When I was living in Kings Cross in the 1980’s most of my work was abstract, but having worked through most of the ideas I was interested in and having exhausted the vocabulary of textures and marks I had then at my disposal I returned to figurative work with the Kings Cross St Pancras series of etchings and then on moving to Rye carried on with mainly figurative etchings and paintings.
After a short time in Rye I discovered the groynes on Winchelsea beach and have spent the last 20 years exploring their wind and wave battered textures in a succession of representational etchings and paintings. These were followed by related images of paint, rust and splintered wood on the old abandoned fishing boats at Rye Harbour and Dungeness. More recently a series of paintings exploring patterns of erosion on rocks at the base of cliffs at Rock-a-nore had led me to the conclusion that I now had a viable vocabulary of marks and textures to return to non-representational image making.
The inspiration for these paintings can come from many varied sources but what seems to be the driving theme is the repetition of form that occurs in nature whether zooming out from a cell or zooming in from a galaxy.
In these I am “zooming in” on each object to the very blueprint of its construction and destruction, exploring the minute and inconsequential worlds that hide unnoticed within the much larger and more recognisable forms that we see as rocks, rust or splintered wood. These paintings attempt to chart the individual continents, islands, and oceans that make up a patch of faded and chipped paint, the canyons and ravines in a splintered piece of wood and the faint maps of ancient coastlines etched by erosion on the exposed face of a rock.

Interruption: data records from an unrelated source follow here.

Lemma create_client_transport_witness :
  @None error = None
  /\ @None (storage.backoff * storage.retry_policy) = None
  /\ storage.WithGRPCConnectionPool 1 = storage.WithGRPCConnectionPool 1
  /\ forall caps agent timeout,
       storage.WithGRPCConnectionPool 1
       <> storage.WithHTTPClient (storage.Http2 caps) agent timeout.
Proof.
  apply (create_client_transport defaults grpc_world
           (delete "GOOGLE_CLOUD_ENABLE_DIRECT_PATH_XDS"
              (delete "STORAGE_USE_GRPC" {["HOME" := "/root"]}))
           {| storage.c_option := storage.WithGRPCConnectionPool 1;
              storage.c_retry := None |} None).
  apply CreateGrpcClient_returns.
Defined.
(** * ProgressService (chef-lab-client): progress computation and completion cascade

    A shallow embedding of [lib/chef-lab-client/app/services/progress.service.ts].

    Conventions of the embedding.
    - [window.dataTree.modules] is only ever indexed, so it is a [gmap];
      every other JavaScript object whose [Object.keys] order is observed
      (the progress state, its per-type mappings, [dataTree.tracks]) is a
      property list in insertion order.
    - Identifiers and timestamps are plain ASCII strings, for which the
      byte order is the code-unit order; identifiers are not integer-like
      (so that [Object.keys] is insertion order).
    - The catalog is given by the properties of its own.  A read
      [moduleData[id]] also finds the members every plain object inherits
      from [Object.prototype]: [JS.inherited] tells their names and
      [withPrototype] is the catalog with them.  The two agree on every
      other identifier ([withPrototype_own]); where a statement depends on
      what an identifier outside the catalog finds, it carries the
      hypothesis that the identifier is no such name.
    - A read by prefix builds a regular expression from the identifier as
      it is; [keyMatches] is that match for an identifier without syntax
      characters ([JS.literal]), which is a hypothesis of the statements
      about what such a read returns.
    - JavaScript numbers are rationals; the time estimates of the catalog
      are integers, and as long as their sums stay below 2^53 the
      double-precision results coincide with the exact ones.  The
      non-finite values a division can produce are kept ([JSNumber]).
    - A [while] loop or a recursive method takes a fuel argument and answers
      [OutOfFuel] when it is exhausted: the loop does not end, or the
      recursion ends in the RangeError of a full stack.  Dereferencing
      [undefined] answers [Fault] (the TypeError the engine throws).
    - [new Date().toISOString()] reads a clock [nat -> string] at the next
      tick of the service.
    - Everything an operation does before it returns is one transition of
      the service, which records what leaves it (local storage writes,
      publications, requests).  The handlers of the request for the remote
      snapshot are transitions of their own; those of a settled update
      request (republication, sign-out) are not part of the embedding. *)

From stdpp Require Import base option list gmap strings.
From Stdlib Require Import Ascii ZArith QArith Qround Lia.

Close Scope Q_scope.

(** ** JavaScript values *)

Module JS.

(** Truthiness of an optional string property: [undefined] and the empty
    string are falsy. *)
Definition truthy (v : option string) : bool :=
  match v with
  | Some s => negb (String.eqb s EmptyString)
  | None => false
  end.

(** [a > b] on optional strings: code-unit order when both are strings,
    [false] as soon as one side is [undefined] (it converts to NaN). *)
Definition gt (a b : option string) : bool :=
  match a, b with
  | Some x, Some y => String.ltb y x
  | _, _ => false
  end.

(** An object as its own properties in insertion order. *)
Definition Obj (V : Type) : Type := list (string * V).

Fixpoint get {V} (o : Obj V) (k : string) : option V :=
  match o with
  | [] => None
  | (k', v) :: o' => if String.eqb k' k then Some v else get o' k
  end.

(** [o[k] = v]: an existing property keeps its place, a new one goes last. *)
Fixpoint set {V} (o : Obj V) (k : string) (v : V) : Obj V :=
  match o with
  | [] => [(k, v)]
  | (k', v') :: o' =>
      if String.eqb k' k then (k', v) :: o' else (k', v') :: set o' k v
  end.

Definition keys {V} (o : Obj V) : list string := map fst o.

(** [o[k] || {}] *)
Definition get_or {V} (o : Obj V) (k : string) (d : V) : V :=
  default d (get o k).

(** Numbers, with the non-finite results of a division. *)
Inductive JSNumber : Type :=
| Fin (q : Q)
| PInf
| NInf
| NaN.

Definition div (a b : Q) : JSNumber :=
  if Qeq_bool b 0%Q then
    if Qeq_bool a 0%Q then NaN
    else if Qle_bool 0%Q a then PInf else NInf
  else Fin (a / b)%Q.

(** [Math.round]: the nearest integer, halves towards plus infinity. *)
Definition Math_round (x : JSNumber) : JSNumber :=
  match x with
  | Fin q => Fin (inject_Z (Qfloor (q + (1 # 2))%Q))
  | other => other
  end.

Definition Math_max (a b : JSNumber) : JSNumber :=
  match a, b with
  | NaN, _ | _, NaN => NaN
  | PInf, _ | _, PInf => PInf
  | NInf, y => y
  | x, NInf => x
  | Fin x, Fin y => if Qle_bool x y then Fin y else Fin x
  end.
Lemma grows_request env id req retries : grows (request env id req retries).
Proof.
  unfold request.
  apply grows_bind; [apply grows_request_guards | intros cb].
  apply grows_attempt_loop.
Qed.

(** The values the computations hand on. *)
Lemma returns_ret {A} (P : A -> Prop) a : P a -> returns P (ret a).
Proof. intros H w b Hb. inversion Hb; subst. exact H. Qed.

Lemma returns_raise {A} (P : A -> Prop) e : returns P (raise e).
Proof. intros w b Hb. discriminate Hb. Qed.

Lemma returns_bind {A B} (Q : A -> Prop) (P : B -> Prop) (m : M A) (k : A -> M B) :
  returns Q m -> (forall a, Q a -> returns P (k a)) -> returns P (bind m k).
Proof.
  intros Hm Hk w b H. unfold bind in H.
  destruct (m w) as [[a|e] w1] eqn:E; simpl in *; [| discriminate].
  eapply Hk; [| exact H]. eapply Hm. rewrite E. reflexivity.
Qed.

Lemma returns_if {A} (P : A -> Prop) (b : bool) (m1 m2 : M A) :
  returns P m1 -> returns P m2 -> returns P (if b then m1 else m2).
Proof. destruct b; auto. Qed.

Lemma returns_any {A} (m : M A) : returns (fun _ => True) m.
Proof. intros w a _. exact I. Qed.

Lemma returns_get_circuit_breaker id :
  returns (fun cb => cb = id) (_get_circuit_breaker id).
Proof.
  intros w a H. unfold _get_circuit_breaker in H.
  destruct (circuit_breakers w !! id); inversion H; reflexivity.
Qed.

Lemma returns_get_rate_limiter env id r :
  returns (fun rl => rl = id) (_get_rate_limiter env id r).
Proof.
  intros w a H. unfold _get_rate_limiter in H.
  destruct (rate_limiters w !! id); inversion H; reflexivity.
Qed.

Lemma returns_request_guards env id :
  returns (fun cb => cb = id) (request_guards env id).
Proof.
  unfold request_guards.
  eapply returns_bind; [apply returns_get_circuit_breaker | intros cb ->].
  eapply returns_bind; [apply returns_any | intros rl _].
  eapply returns_bind; [apply returns_any | intros ok _].
  apply returns_if; [apply returns_raise|].
  eapply returns_bind; [apply returns_any | intros got _].
  apply returns_if; [apply returns_raise | apply returns_ret; reflexivity].
Qed.

Lemma request_guards_key env id w cb w1 :
  request_guards env id w = (Ok cb, w1) -> cb = id.
Proof.
  intros H. eapply (returns_request_guards env id w). rewrite H. reflexivity.
Qed.

Lemma bind_ok {A B} (m : M A) (k : A -> M B) w a w1 :
  m w = (Ok a, w1) -> bind m k w = k a w1.
Proof. intros H. unfold bind. rewrite H. reflexivity. Qed.

Lemma request_guards_registers env id w :
  is_Some (circuit_breakers (snd (request_guards env id w)) !! id)
  /\ is_Some (rate_limiters (snd (request_guards env id w)) !! id).
Proof.
  unfold request_guards.
  assert (Ha : exists wa, _get_circuit_breaker id w = (Ok id, wa)
                          /\ is_Some (circuit_breakers wa !! id)).
  { unfold _get_circuit_breaker.
    destruct (circuit_breakers w !! id) eqn:E; eexists; (split; [reflexivity|]).
    - rewrite E. eauto.
    - simpl. rewrite lookup_insert_eq. eauto. }
  destruct Ha as (wa & Ha & Hcb). rewrite (bind_ok _ _ _ _ _ Ha).
  assert (Hb : exists wb, _get_rate_limiter env id None wa = (Ok id, wb)
                          /\ is_Some (rate_limiters wb !! id)
                          /\ circuit_breakers wb = circuit_breakers wa).
  { unfold _get_rate_limiter.
    destruct (rate_limiters wa !! id) eqn:E; [eexists; split; [reflexivity|]|].
    - rewrite E. eauto.
    - unfold bind, utcnow. simpl. eexists. split; [reflexivity|]. simpl.
      rewrite lookup_insert_eq. eauto. }
  destruct Hb as (wb & Hb & Hrl & Heq). rewrite <- Heq in Hcb.
  rewrite (bind_ok _ _ _ _ _ Hb).
  match goal with |- context [snd (?R wb)] =>
    assert (Hg : registry_grows wb (snd (R wb)))
  end.
  { apply grows_bind; [auto with registry | intros ok].
    apply grows_if; [auto with registry|].
    apply grows_bind; [auto with registry | intros got].
    apply grows_if; auto with registry. }
  destruct (Hg id) as [H1 H2]. split; [exact (H1 Hcb) | exact (H2 Hrl)].
Qed.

As well as painting with brushes I also often make use of sponges, rags and tissues to apply increasingly thicker layers of oil paint which can rubbed away or ground into the surface of the painting. The history or archaeology of the marks and layers of the painting are important to me. Occasionally I will brush on a paint stripper such as “Nitromors” and scrape back the layers to uncover earlier lines and ghostly forms. Slowly thicker layers of paint are added, accidental marks are not only tolerated but actively nurtured and finally thin glazes of almost transparent primary colours are layered over each other.